Transcribe, word for word and without additions, each line below from the one containing "else if wch <? 0xA640" through the one containing "else if wch <? 0x11AF9", both ends included.

++++++

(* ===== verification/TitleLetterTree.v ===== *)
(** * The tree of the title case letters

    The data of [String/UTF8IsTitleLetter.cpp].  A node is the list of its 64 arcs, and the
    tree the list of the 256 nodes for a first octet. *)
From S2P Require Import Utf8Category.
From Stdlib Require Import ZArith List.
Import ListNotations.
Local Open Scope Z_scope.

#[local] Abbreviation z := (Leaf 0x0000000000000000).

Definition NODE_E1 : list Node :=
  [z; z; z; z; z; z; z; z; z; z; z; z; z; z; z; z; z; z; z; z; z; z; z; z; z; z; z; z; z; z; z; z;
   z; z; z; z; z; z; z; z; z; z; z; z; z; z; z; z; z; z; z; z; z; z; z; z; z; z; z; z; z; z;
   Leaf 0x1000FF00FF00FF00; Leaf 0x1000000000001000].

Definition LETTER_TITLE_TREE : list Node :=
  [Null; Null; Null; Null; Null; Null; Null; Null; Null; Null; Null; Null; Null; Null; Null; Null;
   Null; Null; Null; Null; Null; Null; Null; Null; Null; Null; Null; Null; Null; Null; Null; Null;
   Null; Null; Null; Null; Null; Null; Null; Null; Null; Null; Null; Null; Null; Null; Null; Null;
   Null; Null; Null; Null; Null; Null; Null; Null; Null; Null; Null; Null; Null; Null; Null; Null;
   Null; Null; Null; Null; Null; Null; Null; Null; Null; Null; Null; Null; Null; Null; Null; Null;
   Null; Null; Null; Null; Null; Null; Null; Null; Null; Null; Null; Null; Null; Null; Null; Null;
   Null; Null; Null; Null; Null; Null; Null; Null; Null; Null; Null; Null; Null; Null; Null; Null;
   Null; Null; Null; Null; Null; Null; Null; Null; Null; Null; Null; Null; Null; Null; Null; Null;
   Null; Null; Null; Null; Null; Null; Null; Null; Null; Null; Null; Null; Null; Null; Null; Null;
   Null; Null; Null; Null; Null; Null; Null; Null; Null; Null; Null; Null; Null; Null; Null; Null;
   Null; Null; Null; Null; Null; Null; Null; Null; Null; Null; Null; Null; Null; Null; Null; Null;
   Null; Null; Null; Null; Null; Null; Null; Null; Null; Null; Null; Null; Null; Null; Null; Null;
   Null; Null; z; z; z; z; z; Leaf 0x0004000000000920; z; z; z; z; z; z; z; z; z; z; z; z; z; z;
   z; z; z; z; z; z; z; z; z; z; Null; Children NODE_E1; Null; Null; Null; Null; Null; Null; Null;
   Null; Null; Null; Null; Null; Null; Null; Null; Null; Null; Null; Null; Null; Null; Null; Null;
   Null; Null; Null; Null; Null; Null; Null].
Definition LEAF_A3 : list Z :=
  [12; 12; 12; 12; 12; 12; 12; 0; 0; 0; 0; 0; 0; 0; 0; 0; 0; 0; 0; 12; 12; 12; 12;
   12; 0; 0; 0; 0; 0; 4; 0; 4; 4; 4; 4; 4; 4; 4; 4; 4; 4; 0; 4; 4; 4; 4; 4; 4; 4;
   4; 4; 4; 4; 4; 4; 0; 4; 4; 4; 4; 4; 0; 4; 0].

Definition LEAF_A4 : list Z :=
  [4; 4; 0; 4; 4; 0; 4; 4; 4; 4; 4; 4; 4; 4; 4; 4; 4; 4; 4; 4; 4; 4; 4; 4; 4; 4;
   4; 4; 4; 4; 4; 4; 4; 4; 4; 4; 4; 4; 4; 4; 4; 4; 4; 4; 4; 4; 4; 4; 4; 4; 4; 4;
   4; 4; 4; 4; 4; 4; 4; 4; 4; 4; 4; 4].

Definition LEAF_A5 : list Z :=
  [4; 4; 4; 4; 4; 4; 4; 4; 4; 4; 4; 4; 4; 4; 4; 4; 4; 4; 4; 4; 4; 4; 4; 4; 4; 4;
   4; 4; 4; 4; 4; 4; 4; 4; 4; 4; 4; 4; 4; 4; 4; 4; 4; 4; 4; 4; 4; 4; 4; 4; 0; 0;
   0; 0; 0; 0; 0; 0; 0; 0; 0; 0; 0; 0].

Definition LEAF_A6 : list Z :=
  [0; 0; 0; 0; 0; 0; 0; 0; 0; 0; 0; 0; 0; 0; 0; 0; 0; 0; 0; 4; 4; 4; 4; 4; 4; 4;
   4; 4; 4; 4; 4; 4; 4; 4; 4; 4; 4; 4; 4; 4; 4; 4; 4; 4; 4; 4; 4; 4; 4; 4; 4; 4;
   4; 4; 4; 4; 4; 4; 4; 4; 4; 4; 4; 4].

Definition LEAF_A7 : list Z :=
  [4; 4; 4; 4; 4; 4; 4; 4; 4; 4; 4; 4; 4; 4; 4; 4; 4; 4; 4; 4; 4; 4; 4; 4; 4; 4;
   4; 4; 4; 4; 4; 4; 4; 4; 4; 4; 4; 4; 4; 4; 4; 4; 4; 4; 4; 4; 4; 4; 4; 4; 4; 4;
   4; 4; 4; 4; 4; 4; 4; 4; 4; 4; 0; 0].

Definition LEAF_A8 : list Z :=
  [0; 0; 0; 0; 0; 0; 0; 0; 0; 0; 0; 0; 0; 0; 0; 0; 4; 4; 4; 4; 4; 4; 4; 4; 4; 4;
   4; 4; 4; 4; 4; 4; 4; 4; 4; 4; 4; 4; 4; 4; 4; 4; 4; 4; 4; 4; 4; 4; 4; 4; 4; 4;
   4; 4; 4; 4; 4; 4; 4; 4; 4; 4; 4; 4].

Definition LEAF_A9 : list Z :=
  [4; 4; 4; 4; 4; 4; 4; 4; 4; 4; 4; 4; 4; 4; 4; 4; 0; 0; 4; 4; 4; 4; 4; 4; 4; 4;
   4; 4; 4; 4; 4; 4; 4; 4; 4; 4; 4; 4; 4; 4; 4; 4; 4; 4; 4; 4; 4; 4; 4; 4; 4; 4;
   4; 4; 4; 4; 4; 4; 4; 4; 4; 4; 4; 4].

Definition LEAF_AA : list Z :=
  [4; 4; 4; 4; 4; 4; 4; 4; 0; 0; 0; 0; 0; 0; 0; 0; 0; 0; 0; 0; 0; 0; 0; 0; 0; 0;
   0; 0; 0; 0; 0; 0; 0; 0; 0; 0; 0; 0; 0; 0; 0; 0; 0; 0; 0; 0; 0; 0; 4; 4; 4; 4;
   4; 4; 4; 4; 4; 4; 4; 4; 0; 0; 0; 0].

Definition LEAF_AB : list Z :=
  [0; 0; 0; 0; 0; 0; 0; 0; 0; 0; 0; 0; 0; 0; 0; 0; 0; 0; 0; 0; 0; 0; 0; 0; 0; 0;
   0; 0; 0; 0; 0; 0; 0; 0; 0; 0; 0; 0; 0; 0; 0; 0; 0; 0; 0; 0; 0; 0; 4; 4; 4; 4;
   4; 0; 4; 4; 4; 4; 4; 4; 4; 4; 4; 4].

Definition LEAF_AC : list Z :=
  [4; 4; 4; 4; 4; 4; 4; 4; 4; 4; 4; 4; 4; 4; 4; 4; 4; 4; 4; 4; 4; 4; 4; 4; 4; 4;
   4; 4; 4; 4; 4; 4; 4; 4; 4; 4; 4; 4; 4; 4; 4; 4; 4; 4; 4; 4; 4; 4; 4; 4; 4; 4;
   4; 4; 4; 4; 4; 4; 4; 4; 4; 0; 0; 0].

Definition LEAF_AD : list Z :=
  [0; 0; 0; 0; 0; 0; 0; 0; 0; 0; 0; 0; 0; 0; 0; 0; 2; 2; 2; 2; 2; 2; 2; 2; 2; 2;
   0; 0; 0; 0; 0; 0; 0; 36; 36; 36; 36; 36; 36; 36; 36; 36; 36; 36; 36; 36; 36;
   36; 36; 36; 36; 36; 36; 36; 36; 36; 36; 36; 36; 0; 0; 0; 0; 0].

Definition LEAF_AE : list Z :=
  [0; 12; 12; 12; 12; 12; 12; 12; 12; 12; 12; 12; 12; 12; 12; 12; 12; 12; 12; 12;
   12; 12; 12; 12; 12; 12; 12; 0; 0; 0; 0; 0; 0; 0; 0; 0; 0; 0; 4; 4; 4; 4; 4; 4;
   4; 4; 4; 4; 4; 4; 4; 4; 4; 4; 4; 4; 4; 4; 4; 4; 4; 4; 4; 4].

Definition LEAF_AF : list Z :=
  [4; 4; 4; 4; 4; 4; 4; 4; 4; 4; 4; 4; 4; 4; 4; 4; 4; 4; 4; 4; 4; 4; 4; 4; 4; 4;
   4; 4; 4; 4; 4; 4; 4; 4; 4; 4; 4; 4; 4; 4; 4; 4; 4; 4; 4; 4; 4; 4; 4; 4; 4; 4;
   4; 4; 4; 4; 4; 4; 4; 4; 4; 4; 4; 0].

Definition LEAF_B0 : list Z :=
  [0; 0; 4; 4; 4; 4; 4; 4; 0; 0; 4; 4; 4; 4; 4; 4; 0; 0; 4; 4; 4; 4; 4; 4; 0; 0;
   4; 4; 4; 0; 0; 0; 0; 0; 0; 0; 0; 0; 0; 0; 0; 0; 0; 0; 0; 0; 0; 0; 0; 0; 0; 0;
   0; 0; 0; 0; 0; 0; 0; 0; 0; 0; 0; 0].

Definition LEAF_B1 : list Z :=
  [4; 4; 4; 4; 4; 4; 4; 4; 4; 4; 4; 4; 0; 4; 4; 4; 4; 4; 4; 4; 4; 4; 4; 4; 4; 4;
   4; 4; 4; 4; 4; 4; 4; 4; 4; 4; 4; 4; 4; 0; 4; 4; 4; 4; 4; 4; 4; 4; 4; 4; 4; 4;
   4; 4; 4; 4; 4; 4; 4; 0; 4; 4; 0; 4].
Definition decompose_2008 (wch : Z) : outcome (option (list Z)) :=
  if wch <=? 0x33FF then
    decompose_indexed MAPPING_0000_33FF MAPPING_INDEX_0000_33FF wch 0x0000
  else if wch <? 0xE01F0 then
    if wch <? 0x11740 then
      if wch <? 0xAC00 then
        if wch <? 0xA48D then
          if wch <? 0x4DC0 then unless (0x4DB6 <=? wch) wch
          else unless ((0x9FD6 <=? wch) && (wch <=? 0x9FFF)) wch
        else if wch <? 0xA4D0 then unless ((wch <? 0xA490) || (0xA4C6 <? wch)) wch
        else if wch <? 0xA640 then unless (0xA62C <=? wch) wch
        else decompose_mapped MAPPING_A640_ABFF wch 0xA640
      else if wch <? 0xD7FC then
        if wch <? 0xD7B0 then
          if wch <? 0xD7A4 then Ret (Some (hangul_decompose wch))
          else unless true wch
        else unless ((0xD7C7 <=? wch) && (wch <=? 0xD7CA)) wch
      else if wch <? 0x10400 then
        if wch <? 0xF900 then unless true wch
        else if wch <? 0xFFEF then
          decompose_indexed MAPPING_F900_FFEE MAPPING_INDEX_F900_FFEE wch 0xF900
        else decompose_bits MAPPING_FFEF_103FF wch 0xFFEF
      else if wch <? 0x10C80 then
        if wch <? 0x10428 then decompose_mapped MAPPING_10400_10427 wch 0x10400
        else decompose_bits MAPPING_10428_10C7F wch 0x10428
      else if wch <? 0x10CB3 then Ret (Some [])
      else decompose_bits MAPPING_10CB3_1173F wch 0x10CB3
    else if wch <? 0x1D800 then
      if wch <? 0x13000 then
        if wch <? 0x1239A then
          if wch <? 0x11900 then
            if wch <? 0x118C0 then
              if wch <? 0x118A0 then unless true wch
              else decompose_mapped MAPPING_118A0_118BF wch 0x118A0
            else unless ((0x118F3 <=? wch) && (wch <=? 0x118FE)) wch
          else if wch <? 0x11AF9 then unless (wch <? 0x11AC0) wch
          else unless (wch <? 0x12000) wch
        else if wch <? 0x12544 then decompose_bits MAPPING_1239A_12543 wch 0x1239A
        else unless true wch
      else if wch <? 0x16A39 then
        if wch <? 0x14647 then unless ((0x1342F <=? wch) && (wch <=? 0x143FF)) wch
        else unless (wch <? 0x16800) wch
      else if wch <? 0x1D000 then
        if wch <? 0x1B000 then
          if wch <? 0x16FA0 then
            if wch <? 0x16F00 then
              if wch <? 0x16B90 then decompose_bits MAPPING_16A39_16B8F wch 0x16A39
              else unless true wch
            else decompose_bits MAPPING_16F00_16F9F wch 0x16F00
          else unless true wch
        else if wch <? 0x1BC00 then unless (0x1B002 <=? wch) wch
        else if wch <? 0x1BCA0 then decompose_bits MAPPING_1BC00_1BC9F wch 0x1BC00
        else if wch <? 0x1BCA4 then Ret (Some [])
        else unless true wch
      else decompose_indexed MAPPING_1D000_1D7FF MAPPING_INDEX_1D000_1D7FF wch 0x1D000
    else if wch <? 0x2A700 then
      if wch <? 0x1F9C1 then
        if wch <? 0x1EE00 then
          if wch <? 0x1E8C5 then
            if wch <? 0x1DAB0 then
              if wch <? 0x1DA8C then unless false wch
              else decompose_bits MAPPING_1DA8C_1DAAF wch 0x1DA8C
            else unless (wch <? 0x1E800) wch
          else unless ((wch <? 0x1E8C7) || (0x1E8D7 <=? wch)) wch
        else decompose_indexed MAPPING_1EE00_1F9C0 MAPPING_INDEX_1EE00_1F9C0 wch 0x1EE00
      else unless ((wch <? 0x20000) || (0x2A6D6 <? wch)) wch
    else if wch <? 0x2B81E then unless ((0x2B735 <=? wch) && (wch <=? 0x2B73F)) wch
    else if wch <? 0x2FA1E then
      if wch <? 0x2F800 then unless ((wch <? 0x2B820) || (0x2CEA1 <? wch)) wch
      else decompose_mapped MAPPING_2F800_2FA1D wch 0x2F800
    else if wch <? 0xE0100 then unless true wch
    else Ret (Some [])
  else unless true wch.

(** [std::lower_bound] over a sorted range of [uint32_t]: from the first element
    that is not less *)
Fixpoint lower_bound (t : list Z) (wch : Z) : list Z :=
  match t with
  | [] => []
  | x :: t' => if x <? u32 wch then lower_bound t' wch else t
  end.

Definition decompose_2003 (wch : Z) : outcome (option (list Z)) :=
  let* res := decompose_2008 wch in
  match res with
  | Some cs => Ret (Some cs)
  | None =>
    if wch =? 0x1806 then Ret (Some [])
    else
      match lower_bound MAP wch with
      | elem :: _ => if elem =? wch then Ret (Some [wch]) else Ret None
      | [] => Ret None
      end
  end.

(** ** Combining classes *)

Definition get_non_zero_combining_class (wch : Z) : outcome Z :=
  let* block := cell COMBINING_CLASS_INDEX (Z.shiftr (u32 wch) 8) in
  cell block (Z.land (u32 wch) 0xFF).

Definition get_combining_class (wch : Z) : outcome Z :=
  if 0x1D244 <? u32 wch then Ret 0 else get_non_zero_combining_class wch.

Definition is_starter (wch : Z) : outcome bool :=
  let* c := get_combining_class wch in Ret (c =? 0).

++++++

RESPONSE TO THIS TASK:
        else if wch <? 0xA640 then unless (0xA62C <=? wch) wch
        else decompose_mapped MAPPING_A640_ABFF wch 0xA640
      else if wch <? 0xD7FC then
        if wch <? 0xD7B0 then
          if wch <? 0xD7A4 then Ret (Some (hangul_decompose wch))
          else unless true wch
        else unless ((0xD7C7 <=? wch) && (wch <=? 0xD7CA)) wch
      else if wch <? 0x10400 then
        if wch <? 0xF900 then unless true wch
        else if wch <? 0xFFEF then
          decompose_indexed MAPPING_F900_FFEE MAPPING_INDEX_F900_FFEE wch 0xF900
        else decompose_bits MAPPING_FFEF_103FF wch 0xFFEF
      else if wch <? 0x10C80 then
        if wch <? 0x10428 then decompose_mapped MAPPING_10400_10427 wch 0x10400
        else decompose_bits MAPPING_10428_10C7F wch 0x10428
      else if wch <? 0x10CB3 then Ret (Some [])
      else decompose_bits MAPPING_10CB3_1173F wch 0x10CB3
    else if wch <? 0x1D800 then
      if wch <? 0x13000 then
        if wch <? 0x1239A then
          if wch <? 0x11900 then
            if wch <? 0x118C0 then
              if wch <? 0x118A0 then unless true wch
              else decompose_mapped MAPPING_118A0_118BF wch 0x118A0
            else unless ((0x118F3 <=? wch) && (wch <=? 0x118FE)) wch
          else if wch <? 0x11AF9 then unless (wch <? 0x11AC0) wch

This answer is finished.